Discussion group for the members and faculty of the NEH Funded Institute for Digital Archaeology Method & Practice (http://digitalarchaeology.msu.edu) organized by Michigan State University’s Department of Anthropology and MATRIX: The Center for Digital Humanities and Social Sciences
December 7, 2015 at 3:20 am #290
Hi Nancy – This is what I’m understanding.
– data already exists in XML (85 000 records) that can be exported from the existing cms
– this data would be edited, curated into opencontext
– some sort of front end exhibit that draws on the opencontext data, through oc’s api
– the exhibit would primarily be accessed through mobile
– targetted at scholarly audience & particular society
Right now, this feels perhaps a bit ambitious while still searching for focus. Getting material into Open Context is to the good I think, but in the context of the project, given that you already have a CMS, it might take too much time and energy to get that step accomplished. If you drew back the focus to a single building at Fort Snelling, what would that do to your data? Conceive of all of this as small test. One building, exposed through open context API (or what options does your CMS have to expose the data?), feeding into a leaflet powered map or bootstrap gallery (eg https://blueimp.github.io/Bootstrap-Image-Gallery/ ) ?December 9, 2015 at 10:31 pm #303
Hi Shawn –
Thank you for your comments! I do plan to start with the data from one building but I can see now I neglected to make that point in my blog post. I originally hoped to start with the Officer’s Quarters. Lack of transcription data for that catalog shifted my focus to one of the Enlisted Men’s Barracks. I have been steadily working on marrying the transcription with the inventory data for the collections from this excavation and now have ~6700 records basically ready for import to OC. One of the main reasons I want to publish the data in OC is to encourage interest at my institution in making this data publicly available.
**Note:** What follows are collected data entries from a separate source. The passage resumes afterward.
(* ===== verification/Dir.v ===== *)
(** * Directories and path lookup (kern/fs/dir.c, kern/fs/path.c)

    A directory is a file of 16-byte entries: an inode number and a name. *)

From S2P Require Import Prelude Memory Strings Resume Spinlock PhysMap Pmm Container PageTable.
From S2P Require Import Isolation UserCopy Tcb TQueue Thread Signal Ipc Bufcache Log Block Inode.
From S2P Require Import Contents.

Definition ROOTINO : Z := 1.

(** [struct dirent], by its bytes. *)
Definition DE_SIZE : Z := 16.
Definition de_inum (de : list Z) : Z := nth 0 de 0 + 256 * nth 1 de 0.
Definition de_name (de : list Z) : list Z := drop 2 de.
Definition make_de (inum : Z) (name : list Z) : list Z :=
  [byte_of inum 0; byte_of inum 1] ++ strncpy name (Z.to_nat DIRSIZ).

Definition dir_namecmp (s t : list Z) : Z := strncmp s t (Z.to_nat DIRSIZ).

Section Dir.
Context `{B : BufLayout} (ip_addr : Z → Z) (junk : Z).

(** [inode_read] of one entry, with the panic when it is short. *)
Definition read_de (dp off : Z) (msg : string) : M ino (list Z) :=
  r ← inode_read junk dp off DE_SIZE;
  if negb (u32 r.1 =? DE_SIZE) then fail (Panic msg) else mret r.2.

(** The loop of [dir_lookup] from [off] on: the inode and its offset. *)
Fixpoint lookup_scan (fuel : nat) (dp : Z) (name : list Z) (off : Z) : M ino (Z * Z) :=
  size ← ip_get i_size dp;
  if off <? size then
    match fuel with
    | O => fail OutOfFuel
    | S fuel =>
      de ← read_de dp off "wrong in dir_lookup";
      if de_inum de =? 0 then lookup_scan fuel dp name (off + DE_SIZE)
      else if dir_namecmp (de_name de) name =? 0 then
        dev ← ip_get i_dev dp;
        ip ← inode_get dev (de_inum de);
        mret (ip, off)
      else lookup_scan fuel dp name (off + DE_SIZE)
    end
  else mret (0, 0).

(** One turn per entry. *)
Definition dir_fuel (size : Z) : nat := Z.to_nat (size / DE_SIZE + 1).

Definition dir_lookup (dp : Z) (name : list Z) : M ino (Z * Z) :=
  type ← ip_get i_type dp;
  _ ← (if negb (type =? T_DIR) then fail (Panic "dir_lookup not DIR") else mret tt);
  size ← ip_get i_size dp;
  lookup_scan (dir_fuel size) dp name 0.

(** The loop of [dir_link]: the offset of a free entry, or the end. *)
Fixpoint free_scan (fuel : nat) (dp off : Z) : M ino Z :=
  size ← ip_get i_size dp;
  if off <? size then
    match fuel with
    | O => fail OutOfFuel
    | S fuel =>
      de ← read_de dp off "entry size read is not correct, dir_link";
      if de_inum de =? 0 then mret off else free_scan fuel dp (off + DE_SIZE)
    end
  else mret off.

Definition dir_link (dp : Z) (name : list Z) (inum : Z) : M ino Z :=
  r ← dir_lookup dp name;
  if negb (r.1 =? 0) then _ ← inode_put ip_addr r.1; mret (-1)
  else
    size ← ip_get i_size dp;
    off ← free_scan (dir_fuel size) dp 0;
    w ← inode_write junk dp (make_de inum name) off DE_SIZE;
    if negb (u32 w =? DE_SIZE) then fail (Panic "entry size write is not corrent, dir_link")
    else mret 0.
(* ===== verification/Mkfs.v ===== *)
(** * The disk image (kern/fs/mkfs.c)

    The tool that lays out the file system the kernel mounts.  The image is the
    sequence of its sectors.  The theorem shows that what it writes is a file
    system in the sense of the theorems about the kernel: the maps are
    consistent, the log is empty, and every file can be read back through the
    inodes and the root directory. *)

From Stdlib Require Import FunctionalExtensionality.
From stdpp Require Import functions.
From S2P Require Import Prelude Memory Strings Resume Spinlock PhysMap Pmm Container PageTable.
From S2P Require Import Isolation UserCopy Tcb TQueue Thread Signal Ipc Bufcache Log Block Inode.
From S2P Require Import Contents Dir.

Definition nblocks : Z := 985.
Definition nlog : Z := LOGSIZE.
Definition ninodes : Z := 200.
Definition fs_size : Z := 1024.

(** The sectors of the image file and their number, and the statics. *)
Record mkfs := Mkfs {
  img : gmap Z block;
  img_len : Z;
  freeblock : Z;
  usedblocks : Z;
  freeinode : Z
}.

Definition start_mkfs : mkfs := Mkfs ∅ 0 0 0 1.

(** The bytes of the result are those of the argument, lowest first; on a
    little-endian host this is the value itself. *)
Definition xshort (x : Z) : Z := byte_of x 0 + 256 * byte_of x 1.
Definition xint (x : Z) : Z :=
  byte_of x 0 + 256 * byte_of x 1 + 65536 * byte_of x 2 + 16777216 * byte_of x 3.
Lemma printf_decimal octal str n :
  -2147483648 ≤ n < 2147483648 →
  ∃ ds, vprintfmt octal str (codes "%d") [u32 n] = Some ((if n <? 0 then [45] else []) ++ ds)
    ∧ numeral 10 (Z.abs n) ds.
Proof.
  intros Hn. destruct (print_number_numeral (Z.abs n) 10 no_spec) as (ds & E & Hd);
    [lia|unfold two64; lia|].
  exists ds. split; [|done]. apply (vprintfmt_conversion octal str [100] _ _ []).
  cbn [conversion length deref hd tl Z.eqb Pos.eqb]. unfold getint. change (2 <=? lflag no_spec) with false.
  cbn [va_arg mbind option_bind]. rewrite s32_u32 by done. unfold u64.
  rewrite Z.mod_small by (unfold two64; lia). rewrite E. cbn [width padc no_spec].
  by replace (Z.to_nat (-1 - Z.of_nat (length ds))) with 0%nat by lia.
Qed.

(** [putch] is transparent: output that has no zero byte is printed unchanged,
    however long. *)
Lemma putch_transparent b cs :
  Forall (λ c, s8 c ≠ 0) cs → Forall (λ c, c ≠ 0) b → putch b cs = b ++ (s8 <$> cs).
Proof.
  intros Hc. revert b. assert (∀ l, Forall (λ c, c ≠ 0) l → cstr l = l) as Hcs.
  { intros l Hl. induction Hl as [|c l Hc' Hl IH]; [done|]. cbn. unfold NUL.
    rewrite (proj2 (Z.eqb_neq _ _)) by done. by rewrite IH. }
  induction Hc as [|c cs Hc Hcs' IH]; intros b Hb; cbn [putch fmap list_fmap].
  { by rewrite Hcs, app_nil_r. }
  assert (Forall (λ c, c ≠ 0) (b ++ [s8 c])) as Hb' by (apply Forall_app_2; [done|by constructor]).
  destruct (_ =? _).
  - rewrite Hcs, IH by done. cbn. by rewrite <- (assoc (++)).
  - rewrite IH by done. by rewrite <- (assoc (++)).
Qed.

(** ** Properties *)

(** [vprintfmt], in the kernel and in the user library, prints numbers that read
    back: [%d] gives the sign and the shortest decimal digits of any [int]; [%<w>x],
    with or without the flag [0], gives the hexadecimal digits of any word, padded on
    the left to the width. *)
Theorem printf_numbers octal str n m (zeros : bool) w ws :
  -2147483648 ≤ n < 2147483648 → 0 ≤ m < two32 → numeral 10 w ws → 0 < w < 2147483648 →
  (∃ ds, vprintfmt octal str (codes "%d") [u32 n] = Some ((if n <? 0 then [45] else []) ++ ds)
     ∧ numeral 10 (Z.abs n) ds)
  ∧ (∃ ds, vprintfmt octal str ([37] ++ (if zeros then [48] else []) ++ ws ++ [120]) [m]
           = Some (replicate (Z.to_nat (w - Z.of_nat (length ds))) (if zeros then 48 else 32) ++ ds)
     ∧ numeral 16 m ds).
Proof.
  intros Hn Hm Hws Hw. split.
  - by apply printf_decimal.
  - assert (length (ws ++ [120]) = S (length ws)) as El by (rewrite length_app; cbn; lia).
    destruct zeros; cbn [app].
    + destruct (hex_conversion octal str (48 :: ws ++ [120]) (length ws) (Spec 48 w (-1) 0 false) [] m Hm)
        as (ds & E & Hd); [done|].
      exists ds. split; [|done]. eapply vprintfmt_conversion. cbn [length].
      rewrite El.
      rewrite conversion_zeros, (conversion_width _ _ _ _ _ w ws 120 []); [exact E|done..].
    + destruct (hex_conversion octal str (ws ++ [120]) (length ws) (Spec 32 w (-1) 0 false) [] m Hm)
        as (ds & E & Hd); [done|].
      exists ds. split; [|done]. eapply vprintfmt_conversion.
      rewrite El.
      rewrite (conversion_width _ _ _ _ _ w ws 120 []); [exact E|done..].
Qed.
I have an issue with nested fields in the MHS CMS and am still working on getting the XML export report written the way I want it. I would also like to convert from XML to CSV, so I need to start digging into Open Refine.
My lack of experience with web design makes this feel like the most challenging part of the project. I purposely scoped this as proof-of-concept only for this reason and because any public interpretation of the site would need to go through an extensive approval process. The best case outcome would be adoption of my website for interpretation at the Fort. At a minimum, I want to show what can be done by way of interpretation once the collections data is published.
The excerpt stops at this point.